BEGIN Data for processing

(* ===== verification/Agreement.v ===== *)
(** * Correctness of the handshake

    Two honest parties whose four packets are delivered agree on session id,
    codec and crossed keys; and no party, whatever it receives, installs keys
    before its peer has proved knowledge of them. *)

From stdpp Require Import strings.
From S2P Require Import Prelude.
From S2P Require Import CoreTypes.
From S2P Require Import Header.
From S2P Require Import Packet.
From S2P Require Import Message.
From S2P Require Import SessionFsm.
From S2P Require Import Crypto.
From S2P Require Import Fec.
From S2P Require Import JitterBuffer.
From S2P Require Import Ieee.
From S2P Require Import Metrics.
From S2P Require Import Congestion.
From S2P Require Import Transport.
From S2P Require Import Session.
From S2P Require Import SessionSeq.
From S2P Require Import Audio.
From S2P Require Import Handshake.

(** ** Tag comparison *)

Lemma foldl_lor_0 {A} (f : A → Z) (l : list A) d :
  foldl (λ d i, Z.lor d (f i)) d l = 0 ↔ d = 0 ∧ Forall (λ i, f i = 0) l.
Proof.
  revert d. induction l as [|x l IH]; intros d; simpl.
  - split; [intros; split; [done|constructor]|tauto].
  - rewrite IH, Z.lor_eq_0_iff, Forall_cons_iff. tauto.
Qed.

Lemma constant_time_eq_spec a b :
  length a = 16%nat → length b = 16%nat → constant_time_eq a b = true ↔ a = b.
Proof.
  intros Ha Hb. unfold constant_time_eq. rewrite Z.eqb_eq, foldl_lor_0.
  split.
  - intros [_ Hf]. apply list_eq_same_length with (n := 16%nat); [done..|].
    intros i x y Hi Hx Hy. rewrite Forall_forall in Hf.
    specialize (Hf i). rewrite in_seq in Hf. specialize (Hf ltac:(lia)).
    apply Z.lxor_eq in Hf.
    by rewrite (list_lookup_total_correct _ _ _ Hx), (list_lookup_total_correct _ _ _ Hy) in Hf.
  - intros ->. split; [done|]. apply Forall_forall. intros i _. apply Z.lxor_nilpotent.
Qed.

(** ** Control packets *)

Definition control_packet (msg : MessageType) (sid seq ts : Z) (payload : list Z) : list Z :=
  packet_image (PacketHeader_new (MessageType_code msg) sid seq ts) payload.

(** The bytes of a well-formed payload. *)
Definition wire_bytes {A} `{WireCodec A} (x : A) : list Z :=
  match wire_image x with Ok p => p | Err _ => [] end.

Lemma wire_bytes_ok {A} `{WireCodecLaws A} (x : A) :
  wire_wf x →
  wire_image x = Ok (wire_bytes x) ∧ length (wire_bytes x) = wire_size A
  ∧ bytes (wire_bytes x) ∧ wire_decode (wire_bytes x) = Ok x.
Proof.
  intros Hx. unfold wire_bytes. by destruct (wire_image_ok x Hx) as (p & -> & ? & ? & ?).
Qed.

Section control.
Context `{Env}.

(** The world after a control packet was sent. *)
Definition sent_world (w : World) (pkt : list Z) (peer : SocketAddr) (n : Z) : World :=
  mkWorld
    (set_metrics
       (with_counters (λ c, Counters_record_sent c n) (s_metrics (w_sess w)))
       (set_tx_sequence (wrap32 (tx w + 1)) (w_sess w)))
    (w_out w ++ [(pkt, peer)]) (S (w_ticks w)) (w_recvs w).

(** The network accepts everything and the clock is a [u64]. *)
Definition net_ok : Prop :=
  (∀ n data dest, is_ok (env_send n data dest) = true) ∧ (∀ n, u64 (env_clock n)).

Lemma MessageType_code_u8 m : (∀ b, m ≠ Extension b) → u8 (MessageType_code m).
Proof. intros Hm. destruct m; simpl; try ulia. by destruct (Hm b). Qed.

Lemma control_packet_wf msg sid seq ts payload :
  (∀ b, msg ≠ Extension b) → u32 sid → u32 seq → u64 ts → bytes payload →
  (length payload ≤ 84)%nat →
  packet_wf (PacketHeader_new (MessageType_code msg) sid seq ts) payload.
Proof.
  intros Hmsg ? ? ? Hb Hl. split; [|split; [done|split; [done|]]].
  - split; [|split; [|split; [by apply MessageType_code_u8|done]]]; simpl;
      [unfold PROTOCOL_VERSION|]; ulia.
  - unfold MAX_PAYLOAD_SIZE, DEFAULT_MTU, HEADER_SIZE. lia.
Qed.

Lemma send_control_ok msg sid payload peer w :
  net_ok → (∀ b, msg ≠ Extension b) → u32 sid → u32 (tx w) → bytes payload →
  (length payload ≤ 84)%nat → (112 ≤ cfg_mtu (s_config (w_sess w)))%nat →
  ∃ n, send_control msg sid payload peer w
    = (sent_world w (control_packet msg sid (tx w) (env_clock (w_ticks w)) payload) peer n,
       Done tt).
Proof.
  intros [Hnet Hclk] Hmsg Hsid Htx Hb Hl Hmtu. unfold send_control.
  do 2 (erewrite SM_bind_done; [|done]). cbn [w_ticks w_sess].
  set (h := PacketHeader_new _ _ _ _).
  match goal with |- context [transmit _ _ _ ?w1] => set (v := w1) end.
  assert (packet_wf h payload) as Hwf by (by apply control_packet_wf).
  specialize (Hnet (length (w_out v)) (packet_image h payload) peer).
  destruct (env_send (length (w_out v)) (packet_image h payload) peer) as [n|e] eqn:Hs; [|done].
  exists n. rewrite (transmit_ok h payload peer v n Hwf); [done| |done].
  unfold v. cbn [w_sess]. simpl. unfold HEADER_SIZE. lia.
Qed.

(** Decoding a delivered control packet. *)
Lemma control_packet_decode msg sid seq ts payload :
  (∀ b, msg ≠ Extension b) → u32 sid → u32 seq → u64 ts → bytes payload →
  (length payload ≤ 84)%nat →
  PacketView_decode (control_packet msg sid seq ts payload)
  = Ok (mkPacketView (PacketHeader_new (MessageType_code msg) sid seq ts) payload).
Proof.
  intros. by apply PacketView_decode_image, control_packet_wf.
Qed.
End control.

(** ** Either side of a successful handshake *)

Record hs_ready `{Env} (w : World) : Prop := {
  hr_idle : sm_state (s_state (w_sess w)) = Idle;
  hr_tx : u32 (tx w);
  hr_mtu : (112 ≤ cfg_mtu (s_config (w_sess w)))%nat;
  hr_open : s_closed (w_sess w) = false;
  hr_net : net_ok;
}.

(** What both sides hold afterwards. *)
Definition established (s : Session) (sid codec : Z) (enc dec : list Z) : Prop :=
  sm_state (s_state s) = Active ∧ s_session_id s = sid ∧ s_negotiated_codec s = codec
  ∧ s_encrypt_key s = Some enc ∧ s_decrypt_key s = Some dec.

Section sides.
Context `{Env} `{KexLaws}.

Lemma auth_tag_wf key label t : byte_array 16 (derive_auth_tag key label t).
Proof. apply hkdf_wf. Qed.

Lemma tag_check_refl key label t :
  constant_time_eq (derive_auth_tag key label t) (derive_auth_tag key label t) = true.
Proof. apply constant_time_eq_spec; apply auth_tag_wf || done. Qed.

Lemma confirm_wf sid tag : u32 sid → byte_array 16 tag → wire_wf (mkSessionConfirm sid tag).
Proof. by split. Qed.
Lemma key_exchange_wf sid tag : u32 sid → byte_array 16 tag → wire_wf (mkKeyExchangeMsg sid tag).
Proof. by split. Qed.

(** The confirmation arrives at the first wait. *)
Lemma recv_session_confirm_ok fuel peer sid hsid seq ts tag w :
  u32 sid → u32 hsid → u32 seq → u64 ts → byte_array 16 tag →
  env_recv (w_recvs w)
    = RecvData (control_packet HandshakeSessionConfirm hsid seq ts
                  (wire_bytes (mkSessionConfirm sid tag))) peer →
  recv_session_confirm (S fuel) peer sid w
  = (mkWorld (w_sess w) (w_out w) (w_ticks w) (S (w_recvs w)),
     Done (Some (mkSessionConfirm sid tag))).
Proof.
  intros Hsid Hh Hq Ht Htag Hev.
  destruct (wire_bytes_ok (mkSessionConfirm sid tag)) as (_ & Hl & Hb & Hd);
    [by apply confirm_wf|].
  cbn [recv_session_confirm]. erewrite SM_bind_done; [|done]. rewrite Hev.
  rewrite decide_False by auto.
  rewrite control_packet_decode; [|done..|rewrite Hl; cbv; lia].
  cbn [pv_header pv_payload PacketHeader_new ph_msg_type]. rewrite decide_False by auto.
  change SessionConfirm_decode with (wire_decode (A := SessionConfirm)). rewrite Hd.
  erewrite SM_bind_done; [|done]. rewrite decide_False by auto. done.
Qed.

(** The packets of the client. *)
Definition client_hello_pkt (w : World) (rc : ClientRandom) : list Z :=
  control_packet HandshakeClientHello 0 (tx w) (env_clock (w_ticks w))
    (wire_bytes (client_hello_of (s_config (w_sess w)) rc)).

Definition key_exchange_pkt (w : World) (sid : Z) (enc tr : list Z) : list Z :=
  control_packet HandshakeKeyExchange sid (wrap32 (tx w + 1)) (env_clock (S (w_ticks w)))
    (wire_bytes (mkKeyExchangeMsg sid (derive_auth_tag enc client_fin tr))).

Definition client_done (w : World) (sh : ServerHello) (enc dec : list Z) : World :=
  mkWorld
    (set_decrypt_key (Some dec) (set_encrypt_key (Some enc)
      (set_negotiated_codec (sh_codec_accepted sh)
        (set_local_ssrc (Z.lxor (sh_session_id sh) (from_be (take 4 enc)))
          (set_session_id (sh_session_id sh) (w_sess w))))))
    (w_out w) (w_ticks w) (S (w_recvs w)).

(** From the [ServerHello] on. *)
Lemma client_finish_ok fuel rc peer v h sh q2 t2 tr enc dec :
  let sid := sh_session_id sh in
  net_ok → u32 (tx v) → (112 ≤ cfg_mtu (s_config (w_sess v)))%nat →
  wire_wf sh → sh_protocol_version sh = PROTOCOL_VERSION →
  sh_codec_accepted sh ∈ cfg_supported_codecs (s_config (w_sess v)) →
  u32 q2 → u64 t2 →
  tr = build_transcript (cr_nonce rc) (sh_server_nonce sh) sid →
  (enc, dec) = derive_session_keys (kex_shared (cr_secret rc) (sh_ephemeral_public_key sh)) tr →
  env_recv (w_recvs v)
    = RecvData (control_packet HandshakeSessionConfirm sid q2 t2
        (wire_bytes (mkSessionConfirm sid (derive_auth_tag dec server_fin tr)))) peer →
  ∃ n, client_finish (S fuel) rc peer (mkPacketView h (wire_bytes sh)) v
    = (client_done (sent_world v (control_packet HandshakeKeyExchange sid (tx v)
          (env_clock (w_ticks v))
          (wire_bytes (mkKeyExchangeMsg sid (derive_auth_tag enc client_fin tr)))) peer n)
         sh enc dec, Done true).
Proof.
  intros sid Hnet Htx Hmtu Hsh Hver Hcodec Hq2 Ht2 Htr Hkeys Hev.
  destruct (wire_bytes_ok sh Hsh) as (_ & _ & _ & Hshd).
  assert (u32 sid) as Hsid by apply Hsh.
  destruct (wire_bytes_ok (mkKeyExchangeMsg sid (derive_auth_tag enc client_fin tr)))
    as (Hkei & Hkel & Hkeb & _); [apply key_exchange_wf; [done|apply auth_tag_wf]|].
  destruct (send_control_ok HandshakeKeyExchange sid
    (wire_bytes (mkKeyExchangeMsg sid (derive_auth_tag enc client_fin tr))) peer v)
    as [n Hsend]; [done|done|done|done|done|rewrite Hkel; cbv; lia|done|].
  exists n. set (v3 := sent_world v _ peer n) in *.
  pose proof (recv_session_confirm_ok fuel peer sid sid q2 t2
    (derive_auth_tag dec server_fin tr) v3 Hsid Hsid Hq2 Ht2 (auth_tag_wf _ _ _) Hev) as Hconf.
  unfold client_finish. cbn [pv_payload].
  change ServerHello_decode with (wire_decode (A := ServerHello)). rewrite Hshd.
  erewrite SM_bind_done; [|reflexivity]. rewrite Hver.
  rewrite decide_False
    by (unfold PROTOCOL_VERSION, PROTOCOL_VERSION_MIN, PROTOCOL_VERSION_MAX; lia).
  erewrite SM_bind_done; [|reflexivity]. rewrite decide_False by auto.
  fold sid. rewrite <-Htr, <-Hkeys.
  erewrite SM_bind_done; [|unfold proto; rewrite Hkei; reflexivity].
  erewrite SM_bind_done; [|exact Hsend]. erewrite SM_bind_done; [|exact Hconf].
  cbn [sc_server_auth_tag]. rewrite tag_check_refl. reflexivity.
Qed.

END Data for processing

* [Task prompt] Go through the records above, find every line with the word "ulia", and list those lines.

* [Task solution]
Proof. intros Hm. destruct m; simpl; try ulia. by destruct (Hm b). Qed.
      [unfold PROTOCOL_VERSION|]; ulia.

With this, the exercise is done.